• **What needs to be done**: The listing below must be reproduced in full, exactly as written.

---- The records

(** * Feature block generators of triage's architect component

    A shallow embedding of
    [src/triage/component/architect/feature_block_generators.py]:
    the choice resolver with its per-instance cache, the merge of imputation
    rules, the builders of column specifications, the assembly and the
    preprocessing of spacetime aggregations, and the dispatch over the
    registry of feature block generators.

    Python code that mutates the generator, talks to the database or logs is
    embedded in a state-and-exception monad: a computation takes a state and
    gives back either a value or the exception raised, together with the
    state reached at that point (an exception does not undo what was done
    before it). *)

From Stdlib Require Import ZArith Ascii String.
From stdpp Require Import base decidable option list strings gmap fin_maps pretty.

Local Open Scope string_scope.
Local Open Scope list_scope.

(** ** Python values *)

(** Scalar values: what a cell of a database row or an entry of a YAML list
    of choices holds. *)
Inductive scalar :=
| SNone
| SBool (b : bool)
| SInt (z : Z)
| SStr (s : string).

#[global] Instance scalar_eq_dec : EqDecision scalar.
Proof. solve_decision. Defined.

(** [str(v)], as [str.format] renders a value in a [{}] field. *)
Definition py_str (v : scalar) : string :=
  match v with
  | SNone => "None"
  | SBool true => "True"
  | SBool false => "False"
  | SInt z => pretty z
  | SStr s => s
  end.

(** The integer a value is compared as, for the values Python compares as
    numbers: [True == 1] and [False == 0]. *)
Definition py_number (v : scalar) : option Z :=
  match v with
  | SBool b => Some (if b then 1 else 0)%Z
  | SInt z => Some z
  | SNone | SStr _ => None
  end.

(** [a == b], which is also the equality of dictionary keys. *)
Definition py_eqb (a b : scalar) : bool :=
  match py_number a, py_number b with
  | Some x, Some y => bool_decide (x = y)
  | None, None => bool_decide (a = b)
  | _, _ => false
  end.

(** Configuration values the generators pass on without looking inside. *)
#[local] Set Warnings "-register-all".
Inductive pyval :=
| PScalar (v : scalar)
| PList (l : list pyval)
| PDict (d : list (string * pyval)).
(** * LazyRestic: the asynchronous operation engine and the reactive model

    A shallow embedding of the Go sources of lazyrestic (packages [types],
    [ui], [config], [restic] and [model]) and the properties stated about
    them.  Each Go type becomes a module holding a record [t] and the
    methods of the type; pointer receivers become explicit state passing. *)

From Stdlib Require Import ZArith List Bool String Ascii Lia.
From Stdlib Require Import Numbers.DecimalString.
Import ListNotations.

Set Warnings "-register-all".

Open Scope string_scope.
Open Scope Z_scope.
Open Scope list_scope.

(** ** Go integers, slices and strings *)

(** Go's [int] on a 64-bit platform: two's complement, silent wrap-around. *)
Definition MinInt : Z := - 2 ^ 63.
Definition MaxInt : Z := 2 ^ 63 - 1.

Definition is_int (z : Z) : Prop := MinInt <= z <= MaxInt.

Definition wrap (z : Z) : Z := (z + 2 ^ 63) mod 2 ^ 64 - 2 ^ 63.

Definition int_add (a b : Z) : Z := wrap (a + b).
Definition int_sub (a b : Z) : Z := wrap (a - b).
Definition int_mul (a b : Z) : Z := wrap (a * b).
(** Go's [/] truncates toward zero. *)
Definition int_quot (a b : Z) : Z := wrap (Z.quot a b).

(** [len(s)] of a slice. *)
Definition len {A : Type} (l : list A) : Z := Z.of_nat (List.length l).

(** [s[i]] when [i] is in range. *)
Definition index {A : Type} (l : list A) (i : Z) : option A :=
  if (0 <=? i) && (i <? len l) then nth_error l (Z.to_nat i) else None.

(** [s[i] = f(s[i])], an in-place update of one element. *)
Fixpoint update_nth {A : Type} (n : nat) (f : A -> A) (l : list A) : list A :=
  match l, n with
  | [], _ => []
  | x :: r, O => f x :: r
  | x :: r, S n' => x :: update_nth n' f r
  end.

(** [s[lo:hi]] for [0 <= lo <= hi <= len(s)]. *)
Definition slice {A : Type} (l : list A) (lo hi : Z) : list A :=
  firstn (Z.to_nat (hi - lo)) (skipn (Z.to_nat lo) l).

(** Go strings are byte strings; [string] of the Standard Library is a
    list of 8-bit characters. *)
Definition is_empty (s : string) : bool := String.eqb s EmptyString.

Fixpoint HasPrefix (s prefix : string) : bool :=
  match prefix with
  | EmptyString => true
  | String c prefix' =>
      match s with
      | EmptyString => false
      | String d s' => Ascii.eqb c d && HasPrefix s' prefix'
      end
  end.

(** [strings.Contains(s, substr)]: [substr] occurs somewhere in [s]. *)
Fixpoint Contains (s substr : string) : bool :=
  HasPrefix s substr
  || match s with
     | EmptyString => false
     | String _ s' => Contains s' substr
     end.

(** [strings.ToLower] on the ASCII letters; bytes outside [A-Z] are kept
    (the multi-byte case mappings of Unicode are not represented). *)
Definition lower_ascii (c : ascii) : ascii :=
  let n := nat_of_ascii c in
  if (Nat.leb 65 n && Nat.leb n 90)%bool then ascii_of_nat (n + 32) else c.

--------

• **Task output**:
(** * Feature block generators of triage's architect component

    A shallow embedding of
    [src/triage/component/architect/feature_block_generators.py]:
    the choice resolver with its per-instance cache, the merge of imputation
    rules, the builders of column specifications, the assembly and the
    preprocessing of spacetime aggregations, and the dispatch over the
    registry of feature block generators.

    Python code that mutates the generator, talks to the database or logs is
    embedded in a state-and-exception monad: a computation takes a state and
    gives back either a value or the exception raised, together with the
    state reached at that point (an exception does not undo what was done
    before it). *)

From Stdlib Require Import ZArith Ascii String.
From stdpp Require Import base decidable option list strings gmap fin_maps pretty.

Local Open Scope string_scope.
Local Open Scope list_scope.

(** ** Python values *)

(** Scalar values: what a cell of a database row or an entry of a YAML list
    of choices holds. *)
Inductive scalar :=
| SNone
| SBool (b : bool)
| SInt (z : Z)
| SStr (s : string).

#[global] Instance scalar_eq_dec : EqDecision scalar.
Proof. solve_decision. Defined.

(** [str(v)], as [str.format] renders a value in a [{}] field. *)
Definition py_str (v : scalar) : string :=
  match v with
  | SNone => "None"
  | SBool true => "True"
  | SBool false => "False"
  | SInt z => pretty z
  | SStr s => s
  end.

(** The integer a value is compared as, for the values Python compares as
    numbers: [True == 1] and [False == 0]. *)
Definition py_number (v : scalar) : option Z :=
  match v with
  | SBool b => Some (if b then 1 else 0)%Z
  | SInt z => Some z
  | SNone | SStr _ => None
  end.

(** [a == b], which is also the equality of dictionary keys. *)
Definition py_eqb (a b : scalar) : bool :=
  match py_number a, py_number b with
  | Some x, Some y => bool_decide (x = y)
  | None, None => bool_decide (a = b)
  | _, _ => false
  end.

(** Configuration values the generators pass on without looking inside. *)
#[local] Set Warnings "-register-all".
Inductive pyval :=
| PScalar (v : scalar)
| PList (l : list pyval)
| PDict (d : list (string * pyval)).
(** * LazyRestic: the asynchronous operation engine and the reactive model

    A shallow embedding of the Go sources of lazyrestic (packages [types],
    [ui], [config], [restic] and [model]) and the properties stated about
    them.  Each Go type becomes a module holding a record [t] and the
    methods of the type; pointer receivers become explicit state passing. *)

From Stdlib Require Import ZArith List Bool String Ascii Lia.
From Stdlib Require Import Numbers.DecimalString.
Import ListNotations.

Set Warnings "-register-all".

Open Scope string_scope.
Open Scope Z_scope.
Open Scope list_scope.

(** ** Go integers, slices and strings *)

(** Go's [int] on a 64-bit platform: two's complement, silent wrap-around. *)
Definition MinInt : Z := - 2 ^ 63.
Definition MaxInt : Z := 2 ^ 63 - 1.

Definition is_int (z : Z) : Prop := MinInt <= z <= MaxInt.

Definition wrap (z : Z) : Z := (z + 2 ^ 63) mod 2 ^ 64 - 2 ^ 63.

Definition int_add (a b : Z) : Z := wrap (a + b).
Definition int_sub (a b : Z) : Z := wrap (a - b).
Definition int_mul (a b : Z) : Z := wrap (a * b).
(** Go's [/] truncates toward zero. *)
Definition int_quot (a b : Z) : Z := wrap (Z.quot a b).

(** [len(s)] of a slice. *)
Definition len {A : Type} (l : list A) : Z := Z.of_nat (List.length l).

(** [s[i]] when [i] is in range. *)
Definition index {A : Type} (l : list A) (i : Z) : option A :=
  if (0 <=? i) && (i <? len l) then nth_error l (Z.to_nat i) else None.

(** [s[i] = f(s[i])], an in-place update of one element. *)
Fixpoint update_nth {A : Type} (n : nat) (f : A -> A) (l : list A) : list A :=
  match l, n with
  | [], _ => []
  | x :: r, O => f x :: r
  | x :: r, S n' => x :: update_nth n' f r
  end.

(** [s[lo:hi]] for [0 <= lo <= hi <= len(s)]. *)
Definition slice {A : Type} (l : list A) (lo hi : Z) : list A :=
  firstn (Z.to_nat (hi - lo)) (skipn (Z.to_nat lo) l).

(** Go strings are byte strings; [string] of the Standard Library is a
    list of 8-bit characters. *)
Definition is_empty (s : string) : bool := String.eqb s EmptyString.

Fixpoint HasPrefix (s prefix : string) : bool :=
  match prefix with
  | EmptyString => true
  | String c prefix' =>
      match s with
      | EmptyString => false
      | String d s' => Ascii.eqb c d && HasPrefix s' prefix'
      end
  end.

(** [strings.Contains(s, substr)]: [substr] occurs somewhere in [s]. *)
Fixpoint Contains (s substr : string) : bool :=
  HasPrefix s substr
  || match s with
     | EmptyString => false
     | String _ s' => Contains s' substr
     end.

(** [strings.ToLower] on the ASCII letters; bytes outside [A-Z] are kept
    (the multi-byte case mappings of Unicode are not represented). *)
Definition lower_ascii (c : ascii) : ascii :=
  let n := nat_of_ascii c in
  if (Nat.leb 65 n && Nat.leb n 90)%bool then ascii_of_nat (n + 32) else c.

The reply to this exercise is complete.